Lemma join_params (pending : pend) key n ev : keys_wf (np_channel_keys (net_params n)) →
  ap_persist (apply_join now pending key n ev) = false →
  net_params (ap_net (apply_join now pending key n ev)) = net_params n.
Proof.
  intros Hk. unfold apply_join. pose proof (goc_params n (evt_buffer ev) KindChannel) as Hp.
  destruct (get_or_create _ _ _) as [[n1 c] created]. cbn in Hp. set (n2 := if created then _ else n1).
  assert (Hp2 : net_params n2 = net_params n) by (unfold n2; destruct created; by rewrite ?pending_params).
  destruct (EqualIRC _ _); [|done]. cbn. rewrite Hp2.
  pose proof (add_autojoin_quiet (net_params n) (evt_buffer ev) (default "" key) (bool_decide (is_Some key)) Hk) as Hq.
  destruct (add_autojoin _ _ _ _) as [p stored]. cbn in *. by intros ->%Hq.
Qed.

Lemma part_params n ev : autojoin_wf (net_params n) →
  ap_persist (apply_part now n ev) = false → net_params (ap_net (apply_part now n ev)) = net_params n.
Proof.
  intros Ha. unfold apply_part. destruct (EqualIRC _ _).
  - assert (Hp : net_params (net_remove n (evt_buffer ev)) = net_params n) by apply init_by_fold_view.
    cbn zeta. rewrite Hp. pose proof (remove_autojoin_spec (net_params n) (evt_buffer ev) Ha) as Hs.
    destruct (remove_autojoin _ _) as [p forgot]. destruct Hs as (_ & _ & _ & Hq & _). cbn. by intros ->%Hq.
  - pose proof (lookup_params n (evt_buffer ev)) as Hp. by destruct (net_channel _ _) as [n1 [c|]].
Qed.

Lemma quiet_params (pending : pend) key hl n ev : autojoin_wf (net_params n) →
  ap_persist (apply_event now pending key hl n ev) = false →
  net_params (ap_net (apply_event now pending key hl n ev)) = net_params n.
Proof.
  intros Ha. unfold apply_event.
  destruct (evt_type ev); try done; try (by apply join_params; apply Ha); try (by apply part_params); intros _.
  - unfold apply_message_in. destruct (evt_message ev) as [m|]; [|done]. set (b := msg_buffer _).
    pose proof (goc_params n b (bufferKind b)) as Hp. destruct (get_or_create _ _ _) as [[n1 c] []]; [|done].
    cbn in *. by rewrite pending_params.
  - unfold apply_kick. cbn [ap_net]. pose proof (lookup_params n (evt_buffer ev)) as Hp.
    destruct (net_channel _ _) as [n1 [c|]]; [|done]. by destruct (EqualIRC _ _).
  - unfold apply_quit. set (body := λ ch (_ : member), _). pose proof (each_member_params n (evt_nick ev) body) as Hp.
    by destruct (each_member _ _ _) as [[n' out] hit].
  - unfold apply_nick. set (n1 := if EqualIRC _ _ then _ else n). cbn zeta.
    assert (Hp1 : net_params n1 = net_params n) by (unfold n1; by destruct (EqualIRC _ _)).
    rewrite <- Hp1. destruct (each_member _ _ _) as [[n' out] hit] eqn:E. cbn.
    apply (f_equal (λ x, x.1.1)) in E. cbn in E. subst n'. apply each_member_params.
  - unfold apply_topic. pose proof (goc_params n (evt_buffer ev) KindChannel) as Hp.
    destruct (get_or_create _ _ _) as [[n1 c] created]. cbn in Hp.
    destruct (String.eqb (evt_nick ev) ""), (evt_topic_meta ev), (time_is_zero (evt_time ev)); exact Hp.
  - unfold apply_connect. destruct (evt_resumed ev); [|by destruct (String.eqb (evt_nick ev) "")].
    cbn. rewrite foldl_params by apply resumed_params. by destruct (String.eqb (evt_nick ev) "").
  - unfold apply_disconnect. cbn. by rewrite foldl_params.
  - unfold apply_names. pose proof (goc_params n (evt_buffer ev) KindChannel) as Hp.
    destruct (get_or_create _ _ _) as [[n1 c] created]. cbn in *. by rewrite foldl_params.
  - unfold apply_away. destruct (each_member _ _ _) as [[n' out] hit] eqn:E.
    apply (f_equal (λ x, x.1.1)) in E. cbn in E |- *. subst n'. apply each_member_params.
  - unfold apply_account. destruct (each_member _ _ _) as [[n' out] hit] eqn:E.
    apply (f_equal (λ x, x.1.1)) in E. cbn in E |- *. subst n'. apply each_member_params.
  - unfold apply_identity. by destruct (each_member _ _ _) as [[n' out] hit].
  - unfold apply_identity. by destruct (each_member _ _ _) as [[n' out] hit].
  - unfold apply_history_target. pose proof (goc_params n (evt_buffer ev) KindQuery) as Hp.
    by destruct (get_or_create _ _ _) as [[n1 c] created].
  - unfold apply_invite. destruct (EqualIRC _ _); [done|]. pose proof (lookup_params n (evt_buffer ev)) as Hp.
    by destruct (net_channel _ _) as [n1 [c|]].
  - unfold apply_mode. pose proof (lookup_params n (evt_buffer ev)) as Hp.
    destruct (net_channel _ _) as [n1 [c|]]; [|done]. pose proof (mode_params c n1 false (evt_member_modes ev)) as Hm.
    destruct (foldl _ _ _) as [n2 b]. cbn in *. by repeat case_match; cbn; congruence.
  - unfold apply_monitor. by destruct (foldl _ _ _) as [online changed].
Qed.

(** The cases that report a change whatever they do. *)
Ltac always_changes :=
  unfold apply_join, apply_part, apply_topic, apply_connect, apply_names; cbn zeta; repeat case_match; done.

Definition quiet (n : network) (a : applied) : Prop := ap_changed a = false → net_view (ap_net a) = net_view n.

Lemma each_quiet n nick body out : net_wf n →
  quiet n (let '(n', _, hit) := each_member n nick body in Applied n' out hit false).
Proof.
  intros Hwf. pose proof (each_member_miss n nick body Hwf) as Hm.
  destruct (each_member n nick body) as [[n' o] hit]. intros Hc. by apply Hm.
Qed.

Lemma message_quiet (pending : pend) hl n ev : net_wf n → quiet n (apply_message_in pending hl n ev).
Proof.
  intros Hwf. unfold apply_message_in. destruct (evt_message ev) as [m|]; [|done]. set (b := msg_buffer _).
  pose proof (get_or_create_view n b (bufferKind b)) as Hp. destruct (get_or_create _ _ _) as [[n1 c] []]; [done|].
  intros _. by apply Hp.
Qed.

Lemma history_quiet n ev : quiet n (apply_history_target n ev).
Proof.
  unfold apply_history_target. pose proof (get_or_create_view n (evt_buffer ev) KindQuery) as Hp.
  destruct (get_or_create _ _ _) as [[n1 c] []]; [done|]. intros _. by apply Hp.
Qed.

Lemma quit_quiet n ev : net_wf n → quiet n (apply_quit now n ev).
Proof.
  intros Hwf. unfold apply_quit, quiet. cbn zeta. destruct (each_member _ _ _) as [[n' o] hit] eqn:E.
  intros Hc. cbn in *. subst hit. pose proof (f_equal (λ x, x.1.1) E) as E1. pose proof (f_equal snd E) as E2.
  cbn in E1, E2. subst n'. by apply each_member_miss.
Qed.

Lemma nick_quiet n ev : net_wf n → quiet n (apply_nick now n ev).
Proof.
  intros Hwf. unfold apply_nick, quiet. cbn zeta. destruct (EqualIRC _ _).
  - by destruct (each_member _ _ _) as [[n' o] hit].
  - destruct (each_member _ _ _) as [[n' o] hit] eqn:E. intros Hc. cbn in *. subst hit.
    pose proof (f_equal (λ x, x.1.1) E) as E1. pose proof (f_equal snd E) as E2. cbn in E1, E2. subst n'.
    by apply each_member_miss.
Qed.

Lemma away_quiet n ev : net_wf n → quiet n (apply_away n ev).
Proof. intros Hwf. by apply each_quiet. Qed.

Lemma account_quiet n ev : net_wf n → quiet n (apply_account n ev).
Proof. intros Hwf. by apply each_quiet. Qed.

Lemma invite_quiet n ev : quiet n (apply_invite now n ev).
Proof.
  unfold apply_invite. destruct (EqualIRC _ _); [done|]. pose proof (proj1 (init_by_fold_view n)) as Hv.
  unfold net_channel. destruct (_ !! _); intros _; exact Hv.
Qed.

Lemma mode_quiet n ev : quiet n (apply_mode now n ev).
Proof.
  unfold apply_mode, quiet. pose proof (proj1 (init_by_fold_view n)) as Hv. unfold net_channel.
  destruct (_ !! _) as [c|]; [|done]. pose proof (member_modes_quiet c (init_by_fold n) (evt_member_modes ev)) as Hm.
  destruct (foldl _ _ _) as [n2 b]. cbn in Hm.
  repeat case_match; try done. cbn. intros ->. by injection (Hm eq_refl) as ->.
Qed.

Lemma monitor_quiet n ev : quiet n (apply_monitor n ev).
Proof.
  unfold apply_monitor, quiet. destruct (foldl _ _ _) as [online changed] eqn:E. cbn. intros ->.
  assert (online = net_monitor_online n) as ->; [|by destruct n].
  enough ((online, false) = (net_monitor_online n, false)) by congruence.
  rewrite <- E. apply foldl_flag; [| |by rewrite E]; intros x nk; by case_decide.
Qed.

(** No change goes unreported.  If committing an event does not ask for a
    new snapshot, everything a snapshot shows of the network (name, nick,
    state, every buffer with its topic, modes and members, presence, bouncer
    networks) is as it was; if it does not ask for the parameters to be
    stored, they are as they were. *)
Theorem quiet_events_invisible (pending : pend) key hl n ev :
  net_ok True n →
  let a := apply_event now pending key hl n ev in
  (ap_changed a = false → net_view (ap_net a) = net_view n) ∧
  (ap_persist a = false → net_params (ap_net a) = net_params n).
Proof.
  intros Hok a. pose proof (proj1 Hok) as Hwf. split; [|apply quiet_params; by apply Hok].
  unfold a, apply_event. destruct (evt_type ev); try done; try (always_changes; fail).
  - by apply message_quiet.
  - by apply quit_quiet.
  - by apply nick_quiet.
  - by apply away_quiet.
  - by apply account_quiet.
  - unfold apply_identity. by destruct (each_member _ _ _) as [[n' out] hit].
  - unfold apply_identity. by destruct (each_member _ _ _) as [[n' out] hit].
  - by apply history_quiet.
  - by apply invite_quiet.
  - by apply mode_quiet.
  - by apply monitor_quiet.
Qed.
End quiet.

(** ** Witnesses *)

Lemma sample_net_ok : net_ok True sample_net.
Proof. split_and!; [by repeat split; constructor|intros _; apply sample_params_wf|apply map_Forall_empty|constructor]. Qed.

Definition joins : list event :=
  [new_event EvJoin "libera" 5 <| evt_nick := "me" |> <| evt_buffer := "#A[b]" |>;
   new_event EvNames "libera" 5 <| evt_buffer := "#a{B}" |> <| evt_members := [Member "Al" "" "@" false] |>;
   new_event EvKick "libera" 6 <| evt_nick := "ME" |> <| evt_buffer := "#a[b]" |> <| evt_kicker := "Al" |>].

Definition joined_net : network :=
  foldl (λ n ev, ap_net (@apply_event ascii_tables 7 ∅ None (λ _ _, false) n ev)) sample_net joins.

Lemma events_keep_network_witness : net_ok True sample_net ∧ net_ok True joined_net.
Proof. split; [apply sample_net_ok|]. apply (@events_keep_network True ascii_tables). apply sample_net_ok. Defined.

▸ **Exercise description**: Quote exactly the opening line of the material above and every line after it, up to and including the line that contains "then _ else n1).".

▸ **Your solution**:
Lemma join_params (pending : pend) key n ev : keys_wf (np_channel_keys (net_params n)) →
  ap_persist (apply_join now pending key n ev) = false →
  net_params (ap_net (apply_join now pending key n ev)) = net_params n.
Proof.
  intros Hk. unfold apply_join. pose proof (goc_params n (evt_buffer ev) KindChannel) as Hp.
  destruct (get_or_create _ _ _) as [[n1 c] created]. cbn in Hp. set (n2 := if created then _ else n1).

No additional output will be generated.